On the way through we got Red-breasted Nuthatch and the ubiquitous Eastern Towhee. We also got Sharp-shinned Hawk, House Finch, Turkey Vulture, Fish Crow and a late calling Black-billed Cuckoo. By mid day the sun was high and we were getting hot and tired. We traveled south to Stanton Pond and got Gadwall, House Sparrow and Barn Swallow. We looked over both the Alcove and Basic Reservoirs but found nothing.
We took some back roads down to the Coxsackie Reservoir and again found nothing. We knew it was too early in the year to expect waterfowl but hey you never know. We hit the Coxsackie Creek Grasslands preserve and added Bobolink. While I don’t doubt we saw Savannah Sparrow none of the buggers called or showed themselves. Realizing we were not going to get 100 birds, we hit another Stewarts to drown our sorrows.
Revived, we took a quick drive through the Coxsackie Flats were in a couple of months I will be spending a lot of time looking for winter birds. But found nothing. Onto Vosburgh’s Marsh/Four Mile Point in hopes of a Mute Swan or two, but a quick hike in allowed us to flush a Great-Horned Owl and an Osprey flew through the Marsh. We next went to Coxsackie Landing, New Baltimore and Coeymans Landings hoping for something along the Hudson River (namely an Eagle) but all we added was a Wood Thrush in the little preserve in Coeymans.
Corey took the Thruway north and for once in the time I’ve known him actually made good on one of his sure bets. He said there are always Wild Turkey near exit 23 on the Thruway (his Bittern guarantee last May was a bust), but sure enough there they were.

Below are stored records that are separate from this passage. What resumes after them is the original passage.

(** * Multi-period model assembly and representative-day clustering

    A shallow embedding of

    - [idaes/apps/grid_integration/multiperiod/multiperiod.py]
      (class [MultiPeriodModel]) and
    - [idaes/apps/grid_integration/multiperiod/price_taker_model.py]
      (class [PriceTakerModel], the clustering pipeline),

    together with the properties of the assembly engine, of the
    rolling-horizon shift and of the clustering pipeline.

    Python objects that the code mutates in place are modelled by explicit
    state passing; a Python exception is a [Raise] result that keeps the
    state reached so far, because the objects mutated before the exception
    stay mutated.  The user callbacks, the solver, scikit-learn's [KMeans]
    and kneed's [KneeLocator] are external collaborators: they are
    [Variable]s of the sections below. *)

From stdpp Require Import gmap list sorting.
From Stdlib Require Import QArith.
From Stdlib Require String Ascii.

Local Open Scope Z_scope.

(** ** Exceptions and the state-and-exception monad *)

Inductive exn : Set :=
| AssertionError | KeyError | IndexError | AttributeError
| TypeError | ValueError | ZeroDivisionError | UnboundLocalError
| Diverges.  (* not an exception: the modelled loop does not terminate *)

Inductive result (A : Type) : Type :=
| Ok (a : A)
| Raise (e : exn).
Arguments Ok {A} a.
Arguments Raise {A} e.

Definition is_Ok {A} (r : result A) : bool :=
  match r with Ok _ => true | Raise _ => false end.

(** A computation over a mutable object of type [S].  The state is returned
    on both outcomes. *)
Definition Run (S A : Type) : Type := S → S * result A.

Global Instance Run_ret {S} : MRet (Run S) := λ A a s, (s, Ok a).
Global Instance Run_bind {S} : MBind (Run S) := λ A B f c s,
  match c s with
  | (s', Ok a) => f a s'
  | (s', Raise e) => (s', Raise e)
  end.

Definition raise {S A} (e : exn) : Run S A := λ s, (s, Raise e).
Definition get {S} : Run S S := λ s, (s, Ok s).
Definition modify {S} (f : S → S) : Run S unit := λ s, (f s, Ok ()).
Definition lift {S A} (r : result A) : Run S A := λ s, (s, r).

(** [for x in l: body x] *)
Fixpoint for_each {S A} (l : list A) (body : A → Run S unit) : Run S unit :=
  match l with
  | [] => mret ()
  | x :: l' => body x ;; for_each l' body
  end.

(** ** Python built-ins used by the code *)

(** [range(n)] *)
Definition py_range (n : Z) : list Z := seqZ 0 n.

(** [l[:k]], with Python's treatment of a negative bound. *)
Definition py_slice_to {A} (l : list A) (k : Z) : list A :=
  if decide (0 ≤ k) then take (Z.to_nat k) l
  else take (Z.to_nat (Z.of_nat (length l) + k)) l.

(** [enumerate(l)] *)
Definition enumerate {A} (l : list A) : list (nat * A) := imap (λ i x, (i, x)) l.

(** Containers indexed by a key and kept in declaration order: lookup of a
    key, and update in place of the value it holds. *)
Fixpoint assoc_get {A B} `{EqDecision A} (k : A) (l : list (A * B)) : option B :=
  match l with
  | [] => None
  | (k', v) :: l' => if decide (k' = k) then Some v else assoc_get k l'
  end.

Definition assoc_alter {A B} `{EqDecision A} (f : B → B) (k : A) (l : list (A * B))
  : list (A * B) :=
  (λ kv, if decide (kv.1 = k) then (kv.1, f kv.2) else kv) <$> l.

(** [sorted(d)] for a dict with integer keys: its keys in increasing order. *)
Definition sorted_keys {A} (d : gmap Z A) : list Z :=
  merge_sort Z.le (map_to_list d).*1.

(** ** The part of Pyomo the code relies on *)

Module Pyomo.

(** An ordered [Set]: members in insertion order, no duplicates. *)
Section OrderedSet.
Context {A : Type} `{EqDecision A}.

Definition Set_add (s : list A) (x : A) : list A :=
  if decide (x ∈ s) then s else s ++ [x].

Definition Set_initialize (l : list A) : list A := foldl Set_add [] l.

(** [s.first()]: [IndexError] on an empty set. *)
Definition Set_first (s : list A) : result A :=
  match s with
  | [] => Raise IndexError
  | x :: _ => Ok x
  end.

(** [s.last()] *)
Definition Set_last (s : list A) : result A :=
  match last s with
  | None => Raise IndexError
  | Some x => Ok x
  end.

(** Zero-based position of [x] in [s]. *)
Fixpoint Set_index (s : list A) (x : A) : option nat :=
  match s with
  | [] => None
  | y :: s' => if decide (x = y) then Some 0%nat else S <$> Set_index s' x
  end.

(** [s.next(x)]: the member after [x]; [IndexError] ("cannot advance
    past the end of the Set") when [x] is the last member. *)
Definition Set_next (s : list A) (x : A) : result A :=
  match Set_index s x with
  | None => Raise ValueError
  | Some i =>
      match s !! S i with
      | None => Raise IndexError
      | Some y => Ok y
      end
  end.
End OrderedSet.

(** An indexed [Constraint] container holding equalities [a == b], with
    its own activity flag. *)
Record Constraint (V : Type) : Type := mkConstraint {
  con_index : list nat;
  con_data : gmap nat (V * V);
  con_active : bool
}.
Arguments mkConstraint {V}.
Arguments con_index {V}.
Arguments con_data {V}.
Arguments con_active {V}.

(** [Constraint(range(n))]: declared over [0..n-1], no member yet, active. *)
Definition Constraint_new {V} (n : nat) : Constraint V :=
  mkConstraint (seq 0 n) ∅ true.

(** [c[i] = (a == b)] *)
Definition Constraint_setitem {V} (c : Constraint V) (ip : nat * (V * V))
  : Constraint V :=
  mkConstraint (con_index c) (<[ip.1 := ip.2]> (con_data c)) (con_active c).

(** [c.deactivate()] *)
Definition Constraint_deactivate {V} (c : Constraint V) : Constraint V :=
  mkConstraint (con_index c) (con_data c) false.

End Pyomo.
Import Pyomo.

(** ** [MultiPeriodModel]: [build_multi_period_model] and [advance_time] *)

Module MultiPeriod.
Section MultiPeriodModel.

(** [U]: what the user's process-model factory builds (its variables and
    constraints); [V]: the variables handed back by the linking callbacks;
    [K]: one period's keyword arguments, with [empty_kwargs] for [{}]. *)
Context {U V K : Type}.
Variable empty_kwargs : K.

(** A period's process block: the user's model, its activity flag and the
    two containers the code attaches under the names [link_constraints]
    and [periodic_constraints].  The factory returns a new model at each
    call, so a block is owned by its slot. *)
Record Process : Type := mkProcess {
  user_model : U;
  active : bool;
  link_constraints : option (Constraint V);
  periodic_constraints : option (Constraint V)
}.

(** The constructor's callbacks. *)
Variable create_process_model : K → U.
Variable get_linking_variable_pairs : Process → Process → list (V * V).
Variable get_periodic_variable_pairs : option (Process → Process → list (V * V)).

Record MultiPeriodModel : Type := mkModel {
  n_time_points : Z;
  TIME : list Z;
  blocks : gmap Z Process;
  _pyomo_model : bool;          (* [true] once it refers to the model *)
  _first_active_time : option Z
}.

(** [__init__] with [use_stochastic_build=False]. *)
Definition init (n : Z) : MultiPeriodModel := mkModel n [] ∅ false None.

Definition set_TIME (s : list Z) (m : MultiPeriodModel) : MultiPeriodModel :=
  mkModel (n_time_points m) s (blocks m) (_pyomo_model m) (_first_active_time m).
Definition set_blocks (b : gmap Z Process) (m : MultiPeriodModel) : MultiPeriodModel :=
  mkModel (n_time_points m) (TIME m) b (_pyomo_model m) (_first_active_time m).
Definition set_pyomo_model (b : bool) (m : MultiPeriodModel) : MultiPeriodModel :=
  mkModel (n_time_points m) (TIME m) (blocks m) b (_first_active_time m).
Definition set_first_active_time (t : option Z) (m : MultiPeriodModel)
  : MultiPeriodModel :=
  mkModel (n_time_points m) (TIME m) (blocks m) (_pyomo_model m) t.

(** The model a factory call returns, as [m.blocks[t].process] holds it. *)
Definition new_process (u : U) : Process := mkProcess u true None None.

(** [b.deactivate()] *)
Definition Process_deactivate (p : Process) : Process :=
  mkProcess (user_model p) false (link_constraints p) (periodic_constraints p).

Definition set_link_constraints (c : option (Constraint V)) (p : Process) : Process :=
  mkProcess (user_model p) (active p) c (periodic_constraints p).
Definition set_periodic_constraints (c : option (Constraint V)) (p : Process)
  : Process :=
  mkProcess (user_model p) (active p) (link_constraints p) c.

(** The container both [_create_*_constraints] methods build:
    [Constraint(range(len(pairs)))], then [c[i] = pair[0] == pair[1]] for
    [(i, pair)] in [enumerate(pairs)]. *)
Definition equality_constraints (variable_pairs : list (V * V)) : Constraint V :=
  foldl Constraint_setitem (Constraint_new (length variable_pairs))
        (enumerate variable_pairs).

Definition _create_linking_constraints (b1 : Process) (variable_pairs : list (V * V))
  : Process :=
  set_link_constraints (Some (equality_constraints variable_pairs)) b1.

Definition _create_periodic_constraints (b1 : Process) (variable_pairs : list (V * V))
  : Process :=
  set_periodic_constraints (Some (equality_constraints variable_pairs)) b1.

(** [m.blocks[t].process]: [KeyError] outside [m.TIME], [AttributeError]
    when the block has no [process] yet. *)
Definition blocks_process (t : Z) : Run MultiPeriodModel Process := λ m,
  if decide (t ∈ TIME m) then
    match blocks m !! t with
    | Some p => (m, Ok p)
    | None => (m, Raise AttributeError)
    end
  else (m, Raise KeyError).

(** Writing the block [m.blocks[t].process] back after a mutation. *)
Definition blocks_set_process (t : Z) (p : Process) : Run MultiPeriodModel unit := λ m,
  if decide (t ∈ TIME m) then (set_blocks (<[t := p]> (blocks m)) m, Ok ())
  else (m, Raise KeyError).

(** [d[t]] *)
Definition dict_getitem {A} (d : gmap Z A) (t : Z) : result A :=
  match d !! t with
  | Some a => Ok a
  | None => Raise KeyError
  end.

(** [{t: {} for t in range(n)}] *)
Definition default_kwargs (n : Z) : gmap Z K :=
  list_to_map ((λ t, (t, empty_kwargs)) <$> py_range n).

(** [assert list(range(len(d))) == sorted(d)] *)
Definition kwargs_assertion (d : gmap Z K) : bool :=
  bool_decide (py_range (Z.of_nat (size d)) = sorted_keys d).

Definition build_multi_period_model (model_data_kwargs : option (gmap Z K))
  : Run MultiPeriodModel unit :=
  self ← get;
  let n := n_time_points self in
  let model_data_kwargs := default (default_kwargs n) model_data_kwargs in
  (if kwargs_assertion model_data_kwargs then mret () else raise AssertionError);;
  modify (set_TIME (Set_initialize (py_range n)));;
  modify (set_blocks ∅);;
  (m ← get;
   for_each (TIME m) (λ t,
     kw ← lift (dict_getitem model_data_kwargs t);
     blocks_set_process t (new_process (create_process_model kw))));;
  (m ← get;
   for_each (py_slice_to (TIME m) (n - 1)) (λ t,
     b1 ← blocks_process t;
     b2 ← blocks_process (t + 1);
     let link_variable_pairs := get_linking_variable_pairs b1 b2 in
     blocks_set_process t (_create_linking_constraints b1 link_variable_pairs)));;
  match get_periodic_variable_pairs with
  | None => mret ()
  | Some periodic =>
      m ← get;
      let N := Z.of_nat (size (blocks m)) in
      b_last ← blocks_process (N - 1);
      b_first ← blocks_process 0;
      let periodic_variable_pairs := periodic b_last b_first in
      blocks_set_process (N - 1)
        (_create_periodic_constraints b_last periodic_variable_pairs)
  end;;
  modify (set_pyomo_model true);;
  m ← get;
  first ← lift (Set_first (TIME m));
  modify (set_first_active_time (Some first)).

Onto Papscanee Island in Rensselaer County, where we hoped for some help. A Carolina Wren was calling and young Northern Harrier was hunting in the fields. We discovered another large flock of Bobolinks. We then went to the south end where we briefly walked into the preserve and Corey’s young life nearly ended on the wing beats of a Ruffed Grouse.
Further down we were nearly killed by a group of people driving a U-haul truck down the trail! A woman on the back of the truck warned us of the ‘Monster that would bite our heads off’. Needless to say there was no monster, our heads are still firmly attached to our shoulders, but there is a lot less drift/fire wood left in the preserve. Corey and I guess that these folks didn’t have permission to take the wood, but we will never know.
Our last stop was Cohoes Flats for shorebirds. Greater and Lesser Yellowlegs were easily spotted and Least Sandpipers as well. Semipalmated Plovers scurried before us and Killdeer swarmed the place. The Black-Crowned Nightherons which have been present here for over a month were still there that evening along with all three common gull species. A Merlin made a quick pass at some passing Blue-winged Teal and a Peregrine Falcon tried to take out a gull. A lone Chimney Swift flew overhead. On the way back to Albany a young Cooper’s Hawk flew over 787 and was the last bird of the day.
Below are 3 pictures from the big day. I didn’t get a lot of photographic chances but here are pictures of a Lesser Yellowlegs, Least Sandpipers and a Semipalmated Plover. We finished with 90 species, ten short of our goal, but better prepared to do better next year!